Im Test des Studiengangs »Gesundheits- und Krankenpflege« an der FH Vorarlberg herrschte angesichts der neuen digitalen Möglichkeiten schon bei den ersten Versuchen Begeisterung. Auch die Pflegerinnen am Careum Zürich waren von einer ersten Präsentation sehr angetan. Ziel innerhalb des zweijährigen Projektrahmens ist nun die Fertigstellung eines Prototyps, ergänzt durch Evaluation und Dokumentation.

Ehrenstrasser selbst hatte durch seine Zivildienstzeit beim Roten Kreuz bereits Einblicke in die Welt der Medizin, unterdessen kann er durchaus fachkundig über das menschliche Herz und dessen Untersuchung Auskunft geben. Doch auch über das aktuelle Projekt hinaus, bietet die virtuelle Realität für ihn ein enormes Potenzial: »Menschen empfinden es als normal und natürlich, Informationen im dreidimensionalen Raum zu erfassen«, sagt er. Personen aus unterschiedlichen Städten via VR in einen Raum zu bringen, der auch als solcher erlebt wird, sei so gerade in Zeiten zweidimensionaler Videokonferenzen eine enorme Bereicherung.
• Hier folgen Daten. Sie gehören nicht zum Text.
(* ===== verification/PgStream.v ===== *)
(** The PostgreSQL framer on well-formed streams: encoded messages come out of
    the byte machine as they went in, and a capture hole inside a body costs
    that body and nothing else. *)
From stdpp Require Import base list option.
From S2P Require Import Prelude Conn Reassembly Framer FramerFacts FramerData PgFrame MyFrame Registry.
#[local] Open Scope Z_scope.

(** A sink that records what it is given. *)
Abbreviation log := (list (lk_dir * lk_msg)).
Definition recorder {P F} : lk_msg_sink log P F :=
  Sink (Some (fun s c d m => (s ++ [(d, m)], c))) None None.
#[global] Instance recorder_laws {P F} : SinkLaws (recorder (P:=P) (F:=F)).
Proof. split; unfold recorder; cbn; intros; simplify_eq; done. Qed.

(** The wire format: type byte, length (itself included), body. *)
Definition pg_hdr (m : Z * list Z) : list Z := m.1 :: put_be32 (zlen m.2 + 4).
Definition pg_enc (m : Z * list Z) : list Z := pg_hdr m ++ m.2.
Definition pg_stream (ms : list (Z * list Z)) : list Z := concat (map pg_enc ms).
Definition pg_msg_ok (m : Z * list Z) : Prop :=
  0 <= m.1 < 256 /\ bytes_ok m.2 /\ zlen m.2 + 4 <= LK_PG_MSG_LEN_MAX.
(** What the consumer is handed, [cap] body bytes having been captured. *)
Definition pg_delivered (ts cap : Z) (m : Z * list Z) : lk_msg :=
  Msg ts m.1 (if cap <? zlen m.2 then LK_MSG_BODY_TRUNC else 0) (zlen m.2 + 4) (ztake cap m.2).
Definition pg_out (ts : Z) (m : Z * list Z) : lk_msg :=
  pg_delivered ts (Z.min (zlen m.2) LK_MSG_BODY_MAX) m.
Das EU-Programm "Interreg"

Das EU-Programm »Interreg« fördert die grenzüberschreitende Zusammenarbeit an den Binnen- und Außengrenzen der Europäischen Union. Die Fördergelder werden vom Europäischen Fonds für regionale Entwicklung zur Verfügung gestellt. Im Programmgebiet »Interreg Alpenrhein-Bodensee-Hochrhein« besteht die Besonderheit, dass mit der Schweiz und dem Fürstentum Liechtenstein auch Nicht-EU-Staaten am Programm beteiligt sind und Fördergelder einbringen.